Jason2357

joined 2 years ago
[–] [email protected] 1 points 14 hours ago

Being told something and getting it are two completely different things. Most people just don’t understand the difference -we have failed at educating here. One thing I have noticed is that people understand avoiding American companies, even when they don’t understand avoiding closed/walled gardens. It’s a decent hook to get people reconsidering, but it’s a long slow process.

[–] [email protected] 13 points 1 day ago

It’s a literal national security threat to become dependent on starling, as demonstrated in Ukraine. We can build our own networks and support other LEO internet projects.

[–] [email protected] 19 points 2 days ago (1 children)

Only a headline because of current events south of the border. Ontario does this every year at this time. Letters home before march break, several more after, likely a phone call from public health, then suspensions. The last part rarely happens because the anti-vaxxers just get an exemption for some bullshit reason. So it’s mostly just a threat so that people aren’t too lazy to get something done.

[–] [email protected] 3 points 5 days ago (1 children)

You identify with the term fiscal conservative, but in practice, everything you advocate is straight up liberal. It proves the point that the term is meaningless. Everyone wants to spend efficiently, it’s just the priorities that distinguish conservative from liberal.

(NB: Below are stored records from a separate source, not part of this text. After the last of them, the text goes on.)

Lemma wi_method h obj req name msg : within follows (call_method_handler h obj req name msg).
Proof. unfold call_method_handler, ubus_event_cb, ubus_auto_sub_event_handler_cb, ubus_subscriber_cb, acl_subscribe_cb. solve_within. Qed.
Hint Resolve wi_method : within.

Lemma wi_process_obj_msg buf in_msgbuf fd : within follows (ubus_process_obj_msg buf in_msgbuf fd).
Proof.
  assert (forall hdr obj, within follows (ubus_process_invoke hdr obj fd)) as Hinv.
  { intros hdr obj. unfold ubus_process_invoke, invoke_status, invoke_found, attr. solve_within. }
  assert (forall obj, within follows (ubus_process_unsubscribe obj fd)) as Hun.
  { intros obj. unfold ubus_process_unsubscribe, attr. solve_within. }
  assert (forall obj, within follows (ubus_process_notify obj fd)) as Hno.
  { intros obj. unfold ubus_process_notify, attr. solve_within. }
  unfold ubus_process_obj_msg. cbv zeta. apply wi_bind; [apply _|solve_within|]. intros tb.
  destruct (tb UBUS_ATTR_OBJID); [|solve_within]. apply wi_bind; [apply _|solve_within|]. intros obj.
  destruct (_ =? _); [solve_within|]. destruct (_ =? _); [solve_within|]. destruct (_ =? _); solve_within.
Qed.
Hint Resolve wi_process_obj_msg : within.

(** ** Reading takes answers from the socket *)

(** An answer was taken, or the connection is broken. *)
Definition moved s s' : Prop := (answers s' < answers s)%nat \/ ctx_sock_eof s' = true.

Lemma moved_follows s1 s2 s3 : moved s1 s2 -> follows s2 s3 -> moved s1 s3.
Proof. intros [H|H] [A _ E]; [left; lia|right; auto]. Qed.

Lemma follows_moved s1 s2 s3 : follows s1 s2 -> moved s2 s3 -> moved s1 s3.
Proof. intros [A _ _] [H|H]; [left; lia|by right]. Qed.

Lemma sys_recv_moves want c s r s' :
  sys_recv want c s = Some (r, s') -> (answers s' < answers s)%nat \/ r = Bytes [] (-1).
Proof.
  unfold sys_recv, answers. destruct (so_recv (sys s)) as [|[n fd|e] rest]; intros [= <- <-]; [by right|left; simpl; lia..].
Qed.

Lemma recv_loop_moves fuel want wait c fdv got s r bs fd s' :
  Z.of_nat (length got) < want ->
  recv_loop fuel want wait c fdv got s = Some ((r, bs, fd), s') ->
  follows s s' /\ (r = -1 \/ (answers s' < answers s)%nat).
Proof.
  revert wait c fdv got s. induction fuel as [|fuel IH]; intros wait c fdv got s Hg; cbn [recv_loop].
  all: rewrite (proj2 (Z.leb_gt want _)) by done; unfold mbind, stm_bind.
  all: destruct (sys_recv _ c s) as [[a s1]|] eqn:E; [|done].
  all: pose proof (wi_sys_recv _ _ _ _ _ E) as Hf; apply sys_recv_moves in E.
  - destruct a as [[|] ?|[]]; intros [= <- _ _ <-]; auto.
  - assert (forall w c' f g, (answers s1 < answers s)%nat -> recv_loop fuel want w c' f g s1 = Some (r, bs, fd, s') ->
      follows s s' /\ (r = -1 \/ (answers s' < answers s)%nat)) as Hrec.
    { intros w c' f g Hlt H. destruct (Z.leb_spec want (Z.of_nat (length g))) as [Hle|Hgt].
      - destruct fuel; cbn [recv_loop] in H; rewrite (proj2 (Z.leb_le want _)) in H by done; injection H as _ _ _ <-; auto.
      - destruct (IH _ _ _ _ _ Hgt H) as [Hf' Hm]. split; [by transitivity s1|]. right. destruct Hf'. lia. }
    destruct a as [[|b l] f|[]].
    all: try (intros [= <- _ _ <-]; by auto).
    all: destruct E as [E|[=]].
    + by apply Hrec.
    + by apply Hrec.
    + destruct (negb wait); [intros [= <- _ _ <-]; auto|]. by apply Hrec.
Qed.

Lemma wi_recv_retry want wait fd : within follows (recv_retry want wait fd).
Proof.
  unfold recv_retry. intros s [[r bs] f] s'. unfold mbind, stm_bind, gets. intros H.
  destruct (Z.leb_spec want 0) as [Hle|Hgt]; [|by apply recv_loop_moves in H as [? _]; simpl; [|lia]].
  destruct (length (so_recv (sys s))); cbn [recv_loop] in H; rewrite (proj2 (Z.leb_le _ _)) in H by (simpl; lia); by injection H as _ _ _ <-.
Qed.
Hint Resolve wi_recv_retry : within.

Lemma wi_alloc_msg_buf len : within follows (alloc_msg_buf len).
Proof. unfold alloc_msg_buf. solve_within. Qed.
Lemma wi_msgbuf_write off bs : within follows (msgbuf_write off bs).
Proof. unfold msgbuf_write. solve_within. Qed.
Lemma wi_set_eof : within follows set_eof.
Proof. unfold set_eof. solve_within. Qed.
Hint Resolve wi_alloc_msg_buf wi_msgbuf_write wi_set_eof : within.

Lemma get_next_msg_moves fdv s ok fd s' :
  get_next_msg fdv s = Some ((ok, fd), s') ->
  follows s s' /\ moved s s' /\ (ok = true -> (answers s' < answers s)%nat).
Proof.
  unfold get_next_msg. unfold mbind at 1, stm_bind at 1.
  destruct (recv_retry _ _ _ s) as [[[[r bs] f] s1]|] eqn:E; [|done].
  unfold recv_retry in E. unfold mbind at 1, stm_bind at 1, gets at 1 in E. apply recv_loop_moves in E as [Hf Hm]; [|done].
  destruct (Z.leb_spec r 0) as [Hr|Hr].
  - unfold when, set_eof, modify, mbind, stm_bind. destruct (Z.ltb_spec r 0); intros [= <- _ <-].
    + split; [etransitivity; [exact Hf|follow]|]. split; [by right|done].
    + split; [done|]. split; [left; destruct Hm; lia|done].
  - intros H. assert (follows s1 s') as Hf1.
    { match type of H with ?m s1 = _ => enough (within follows m) as Hw by (by apply Hw in H) end. solve_within. }
    split; [by transitivity s1|]. assert (answers s' < answers s)%nat by (destruct Hm, Hf1; lia). split; [by left|done].
Qed.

[–] [email protected] 11 points 1 week ago

Looks like a LOWESS curve (https://en.wikipedia.org/wiki/Local_regression). They always overfit, but are still useful to show trends. The main danger is that they get wonky near the limits of the data. Note that that increase at the end of the left plot for Democrats looks like it is increasing -but that increase looks to be 100% dependent on that single data point for '25. Obviously, you never want your analysis to be dependent on a single point like that.

[–] [email protected] 2 points 1 week ago (1 children)

I'm not sure you are vehemently agreeing with me, or somehow arguing the semantics that "even worse" and "much worse" mean something substantially different.

Indeed, see the context - I'm referring to the fact that Firefox is nearly 100% funded by advertisers, but separated by an arms-reach organization. Chrome is precisely 100% funded by advertisers, and under the complete control of an advertising company. Chrome is clearly worse, but Firefox is long-term problematic because that advertising money is going to whittle away at that separation eventually.

[–] [email protected] 8 points 1 week ago

Oh wow, I almost bought into proton with hard-earned dollars just a few days ago. Glad that was on the backburner until now! holy smokes! Task cancelled! Thank you.

[–] [email protected] 19 points 1 week ago (5 children)

They made a shitty change to their TOS regarding sharing user data with advertisers, then backtracked (appropriately, imho). It's the same issue as always - Firefox costs Mozilla millions of dollars to develop and maintain, and it's entirely funded by advertising companies. I personally think Mozilla does a pretty good job of balancing interests, but that is a long term problematic relationship for privacy respecting software. I don't think any of the forks solve that problem, as they are still dependent on all of Mozilla's development money to keep going, and Chrome based browsers are even worse. Modern browsers are just too damned expensive! Anyway, the drama: https://techcrunch.com/2025/03/03/mozilla-rewrites-firefoxs-terms-of-use-after-user-backlash/?guccounter=1

[–] [email protected] 10 points 2 weeks ago

Exactly, never assume silence is because they have changed their minds. They only just discovered it doesn't play well in polling and are avoiding the topic. Unless they actively say they have changed their mind, they haven't (and even then be skeptical). Ontario learned this the hard way several times in a row.

[–] [email protected] 3 points 2 weeks ago (1 children)

Reagan's success was convincing the Democrats to under-correct and fully buy-into trickle-down neoliberalism for decades. That way, when people get fed up with it, a Republican gets to claim to be a third option against all those mainstream globalists who's going to bring jobs back to America. The marks don't recognize it was the Republican's who started it in the first place.

[–] [email protected] 1 points 2 weeks ago

Tesla does not have independent dealers. All stores are corporate owned.

[–] [email protected] 4 points 2 weeks ago (3 children)

Paywalled... but. TheStar has 6 months for a buck right now -might be worth paying to follow their election and tariff coverage, which is pretty good, and avoid all those American owned papers entirely.